Once I was inside the chapel, it was as if I’d stepped from hell into heaven, or a place as close to what one can imagine heaven would sound like. In the few rows of wooden bunks sat men, women and children, their heads bowed and their lips moving soundlessly.

This was The Chapel of our Lady of the Miraculous Medal at No. 140 Rue du Bac in Paris’ chic 7th Arrondissement.

And these were people praying to Saint Catherine Labouré for a miracle. “You should not ask for money or for the demise of anyone,” a nun, the aunt of a friend of mine, had told me earlier.

Every year three million people come here to pray for a miracle. The chapel is no Lourdes. No one welcomes anyone. No committee of doctors and priests verify that those who had sought a miracle cure for an illness or affliction had found it. Here, each walks in, sits down and prays in silence. Some stay for only a few minutes, others for an hour, even two hours. Occasionally someone will start to cry, but even this is done gently and noiselessly. It is as if the tears say: This is between Saint Catherine Labouré and me only.

The story of the ‘Chapel of Our Lady of the Miraculous Medal’ (Chapelle Notre-Dame de la Médaille Miraculeuse) is also the story of Saint Catherine Labouré.

 

The story began in 1806 on Friday, May 2. It was 6 p.m. and the bells of the church in the village of Fain-les-Moutiers started to sound the commencement of the Angelus Mass. Fain-les-Moutiers is in Burgundy, Eastern France, and 161 miles (188 kilometers) from Paris.

On that Friday, the village was, as it still is today, one of stone houses with slate roofs and chimneys that spew smoke from early morning to deep into the night. Its inhabitants (today there are only 141 and they are called ‘Finois’) lived off the land in the 19th century. Today, with the decline of agriculture on the European Continent, only four of the village’s families still live off the land as a 1999 Census shows. (A 1982 Census had registered twenty farming families.)



The Labouré family also lived off the land. Pierre Labouré, head of the family, bred cattle. Doing well, the family was considered ‘upper middle-class’. He and his wife, Louise Madeleine, already had eight children when that evening of Friday, May 2, at the ringing of the bells to announce the commencement of the Angelus Mass, their ninth child, Catherine, came into the world.

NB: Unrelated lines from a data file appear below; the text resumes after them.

Lemma first_occurrences_NoDup l : NoDup l → first_occurrences l = l.
Proof.
  induction 1 as [|x l Hx Hnd IH]; simpl; [done|].
  rewrite IH. f_equal. apply filter_all. by intros y Hy ->.
Qed.

(** C5. [normalizeDependencies]: an absent spec gives three empty lists; an
    array gives itself as [required] and as [all], with [optional] empty;
    an object gives its two lists (empty when absent) and, as [all],
    [required] followed by [optional] with every id kept at its first
    occurrence only, so that an id of both lists stays in its required
    position and the order of each list is kept. *)
Theorem normalizeDependencies_spec :
  normalizeDependencies None = {| required := []; optional := []; all := [] |}
  ∧ (∀ ids, normalizeDependencies (Some (DepsArray ids))
            = {| required := ids; optional := []; all := ids |})
  ∧ (∀ req opt,
       let n := normalizeDependencies (Some (DepsObject req opt)) in
       required n = default [] req
       ∧ optional n = default [] opt
       ∧ all n = first_occurrences (required n ++ optional n)
       ∧ all n = first_occurrences (required n)
                 ++ first_occurrences (filter (λ x, x ∉ required n) (optional n))
       ∧ NoDup (all n)
       ∧ (∀ x, x ∈ all n ↔ x ∈ required n ∨ x ∈ optional n)
       ∧ sublist (all n) (required n ++ optional n)).
Proof.
  split_and!; [done..|]. intros req opt. simpl.
  rewrite dedup_loop_spec. simpl.
  rewrite (filter_all (λ x, x ∉ (∅ : gset string))) by (intros; apply not_elem_of_empty).
  split_and!; [done..| | | |].
  - apply first_occurrences_app.
  - apply NoDup_first_occurrences.
  - intros x. by rewrite elem_of_first_occurrences, elem_of_app.
  - apply sublist_first_occurrences.
Qed.

(** ** topologicalSort *)

(** ** Positions and occurrences *)

Lemma pos_lt l x : x ∈ l → (pos l x < length l)%nat.
Proof.
  induction l as [|y l IH]; simpl; [by intros ?%elem_of_nil|].
  intros Hin. destruct (decide (x = y)); [lia|].
  apply elem_of_cons in Hin as [?|?]; [done|]. specialize (IH H). lia.
Qed.

Lemma pos_le l x : (pos l x ≤ length l)%nat.
Proof. induction l as [|y l IH]; simpl; [lia|]. destruct (decide (x = y)); lia. Qed.

Lemma pos_lookup l x : x ∈ l → l !! pos l x = Some x.
Proof.
  induction l as [|y l IH]; simpl; [by intros ?%elem_of_nil|].
  intros Hin. destruct (decide (x = y)) as [->|?]; [done|].
  apply elem_of_cons in Hin as [?|?]; [done|]. by apply IH.
Qed.

Lemma pos_app_l l l' x : x ∈ l → pos (l ++ l') x = pos l x.
Proof.
  induction l as [|y l IH]; simpl; [by intros ?%elem_of_nil|].
  intros Hin. destruct (decide (x = y)); [done|].
  apply elem_of_cons in Hin as [?|?]; [done|]. by rewrite IH.
Qed.

Lemma pos_app_r l l' x : x ∉ l → pos (l ++ l') x = (length l + pos l' x)%nat.
Proof.
  induction l as [|y l IH]; simpl; [done|].
  rewrite not_elem_of_cons. intros [? ?]. rewrite decide_False by done. by rewrite IH.
Qed.

Lemma pos_NoDup l i x : NoDup l → l !! i = Some x → pos l x = i.
Proof.
  intros Hnd Hi. eapply NoDup_lookup; [done| |done].
  apply pos_lookup. by eapply list_elem_of_lookup_2.
Qed.

Lemma pos_inj l x y : x ∈ l → pos l x = pos l y → x = y.
Proof.
  intros Hx Heq. apply pos_lookup in Hx as Hlx.
  destruct (decide (y ∈ l)) as [Hy|Hy].
  - apply pos_lookup in Hy. rewrite Heq in Hlx. congruence.
  - apply pos_lt in Hx. assert (pos l y = length l); [|lia].
    rewrite <- (app_nil_r l) at 1. rewrite pos_app_r by done. simpl. lia.
Qed.

(** In a sublist of a duplicate-free list, positions grow as in the list. *)
Lemma pos_filter_mono (P : string → Prop) `{!∀ x, Decision (P x)} l x y :
  NoDup l → x ∈ filter P l → y ∈ filter P l →
  (pos (filter P l) x < pos (filter P l) y)%nat → (pos l x < pos l y)%nat.
Proof.
  induction 1 as [|z l Hz Hnd IH]; simpl; [by intros ?%elem_of_nil|].
  intros Hx Hy. rewrite filter_cons in *. destruct (decide (P z)).
  - simpl. destruct (decide (x = z)) as [->|Hxz], (decide (y = z)) as [->|Hyz]; try lia.
    apply elem_of_cons in Hx as [?|Hx]; [done|].
    apply elem_of_cons in Hy as [?|Hy]; [done|].
    intros ?. apply IH in Hx; [lia|done|lia].
  - assert (x ≠ z) by (intros ->; apply list_elem_of_filter in Hx as [? ?]; done).
    assert (y ≠ z) by (intros ->; apply list_elem_of_filter in Hy as [? ?]; done).
    rewrite !decide_False by done. intros ?. apply IH in Hx; [lia|done..].
Qed.

Lemma occ_nil k : occ k [] = O.
Proof. done. Qed.

Lemma occ_cons k d l : occ k (d :: l) = ((if decide (d = k) then 1 else 0) + occ k l)%nat.
Proof. unfold occ. rewrite filter_cons. by destruct (decide (d = k)). Qed.

Lemma occ_pos k l : (0 < occ k l)%nat ↔ k ∈ l.
Proof.
  induction l as [|d l IH]; [rewrite occ_nil, elem_of_nil; lia|].
  rewrite occ_cons, elem_of_cons. destruct (decide (d = k)) as [->|?]; [|naive_solver lia].
  split; [auto | lia].
Qed.

(** Appending [id] to [done] takes its occurrences out of what remains. *)
Lemma filter_notin_snoc (done : list string) id l :
  id ∉ done →
  (length (filter (λ d, d ∉ done ++ [id]) l) + occ id l
   = length (filter (λ d, d ∉ done) l))%nat.
Proof.
  intros Hid. induction l as [|d l IH]; [done|].
  rewrite occ_cons, !filter_cons.
  destruct (decide (d = id)) as [->|Hne].
  - rewrite decide_False, decide_True by (rewrite ?elem_of_app, ?list_elem_of_singleton; naive_solver).
    simpl. lia.
  - destruct (decide (d ∈ done)).
    + rewrite decide_False, decide_False by (rewrite ?elem_of_app; naive_solver). lia.
    + rewrite decide_True, decide_True
        by (rewrite ?elem_of_app, ?list_elem_of_singleton; naive_solver).
      simpl. lia.
Qed.

Lemma set_get_id {V} (o : obj V) k v : get o k = Some v → set o k v = o.
Proof.
  induction o as [|[k' v'] o IH]; simpl; [done|].
  destruct (decide (k = k')) as [->|?]; [by intros [= ->]|].
  intros ?. by rewrite IH.
Qed.

Lemma set_set {V} (o : obj V) k v v' : set (set o k v) k v' = set o k v'.
Proof.
  induction o as [|[k0 v0] o IH]; simpl.
  - by rewrite decide_True.
  - destruct (decide (k = k0)) as [->|?]; simpl.
    + by rewrite decide_True.
    + rewrite decide_False by done. by rewrite IH.
Qed.

(** An object is determined by its keys, in order, and its values. *)
Lemma obj_eq_fmap {V} (o : obj V) (f : string → V) :
  NoDup (keys o) → (∀ k, k ∈ keys o → get o k = Some (f k)) →
  o = (λ k, (k, f k)) <$> keys o.
Proof.
  unfold keys. induction o as [|[k v] o IH]; simpl; [done|].
  rewrite NoDup_cons. intros [Hk Hnd] Hget.
  assert (v = f k) as ->.
  { specialize (Hget k). rewrite decide_True in Hget by done.
    assert (Some v = Some (f k)) by (apply Hget; left). congruence. }
  f_equal. apply IH; [done|]. intros k' Hk'.
  specialize (Hget k'). rewrite decide_False in Hget by (by intros ->).
  apply Hget. by right.
Qed.

(** *** The measure of the sorter's loop *)


Lemma weight_set_sub1 (o : obj num) k :
  (weight (set o k (sub1 (get o k)))
   + (if decide (sub1 (get o k) = Int 0) then 1 else 0) ≤ weight o)%nat.
Proof.
  unfold weight, values. induction o as [|[k' v'] o IH]; csimpl.
  - lia.
  - destruct (decide (k = k')) as [->|?]; csimpl; [|lia].
    destruct v' as [z|]; simpl; [|lia].
    destruct (decide (Int (z - 1) = Int 0)) as [[= ?]|?]; lia.
Qed.

Lemma relax_measure (ds : list string) (i : obj num) (q : list string) :
  (weight (relax ds i q).1 + length (relax ds i q).2 ≤ weight i + length q)%nat.
Proof.
  revert i q. induction ds as [|d ds IH]; intros i q; simpl; [lia|].
  etrans; [apply IH|].
  pose proof (weight_set_sub1 i d).
  destruct (decide (sub1 (get i d) = Int 0)); rewrite ?length_app; simpl; lia.
Qed.

Section loop.
Context {W : Type}.

Lemma kahn_bound_eq (st : KahnState) :
  kahn_bound st = (length (queue st) + weight (inDegree st))%nat.
Proof. done. Qed.

(** The loop has left within [kahn_bound] iterations, whatever its state. *)
Lemma kahn_loop_exits n graph (st st' : KahnState) :
  (kahn_bound st ≤ n)%nat → kahn_loop n graph st = Returns st' → queue st' = [].
Proof.
  revert st. induction n as [|n IH]; intros st Hb; simpl.
  - intros [= <-]. rewrite kahn_bound_eq in Hb.
    destruct (queue st); [done | simpl in Hb; lia].
  - destruct (queue st) as [|id q] eqn:Hq.
    { destruct n; by intros [= <-]. }
    destruct (get graph id) as [ds|]; [|done].
    destruct (relax ds (inDegree st) q) as [i' q'] eqn:Hr.
    apply IH. rewrite kahn_bound_eq in *. simpl. rewrite Hq in Hb. simpl in Hb.
    pose proof (relax_measure ds (inDegree st) q) as Hm. rewrite Hr in Hm. simpl in Hm. lia.
Qed.

(** A run that has left the loop, or thrown, is the same with more fuel. *)
Lemma kahn_loop_stable n k graph (st : KahnState) :
  match kahn_loop n graph st with
  | Returns st' => queue st' = []
  | Throws _ => True
  end →
  kahn_loop (n + k) graph st = kahn_loop n graph st.
Proof.
  revert st. induction n as [|n IH]; intros st; simpl.
  - intros Hq. destruct k; simpl; by rewrite ?Hq.
  - destruct (queue st) as [|id q]; [done|].
    destruct (get graph id) as [ds|]; [|done].
    destruct (relax ds (inDegree st) q) as [i' q']. apply IH.
Qed.

(** The number of iterations is no part of the result: any fuel from
    [kahn_bound] on gives the run of [while (queue.length > 0)]. *)
Lemma kahn_loop_fuel k graph (st : KahnState) :
  kahn_loop (kahn_bound st + k) graph st = kahn_loop (kahn_bound st) graph st.
Proof.
  apply kahn_loop_stable.
  destruct (kahn_loop (kahn_bound st) graph st) as [st'|] eqn:Hrun; [|done].
  by eapply kahn_loop_exits.
Qed.

End loop.

(** *** Counting down the dependents of one id *)

Lemma relax_replicate (m : nat) x rest (i : obj num) q (n : Z) :
  get i x = Some (Int n) → Z.of_nat m ≤ n →
  relax (replicate m x ++ rest) i q
  = relax rest (set i x (Int (n - Z.of_nat m)))
      (q ++ if decide ((0 < m)%nat ∧ n = Z.of_nat m) then [x] else []).
Proof.
  revert i q n. induction m as [|m IH]; intros i q n Hget Hle; simpl.
  - rewrite app_nil_r.
    replace (n - Z.of_nat 0) with n by lia. by rewrite set_get_id.
  - rewrite Hget. simpl.
    rewrite (IH _ _ (n - 1)); [|apply get_set_eq|lia].
    rewrite set_set. replace (n - 1 - Z.of_nat m) with (n - Z.of_nat (S m)) by lia. f_equal.
    destruct (decide (Int (n - 1) = Int 0)) as [[= ?]|Hne].
    + rewrite decide_False by lia. rewrite decide_True by lia. by rewrite app_nil_r.
    + destruct (decide ((0 < m)%nat ∧ n - 1 = Z.of_nat m)).
      * by rewrite decide_True by lia.
      * rewrite decide_False; [done|]. intros [_ ?]. destruct m; [|lia].
        apply Hne. f_equal. lia.
Qed.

Pierre and Louise Madeleine looked on the coincidence of her birth and the commencement of the Angelus Mass as a good omen. They were devout Catholics and therefore Catherine was baptized as soon as day broke. Those days, illnesses carried newborns off at an alarming rate and the two wanted to make sure that should that happen to their baby, her soul would be received by the Savior.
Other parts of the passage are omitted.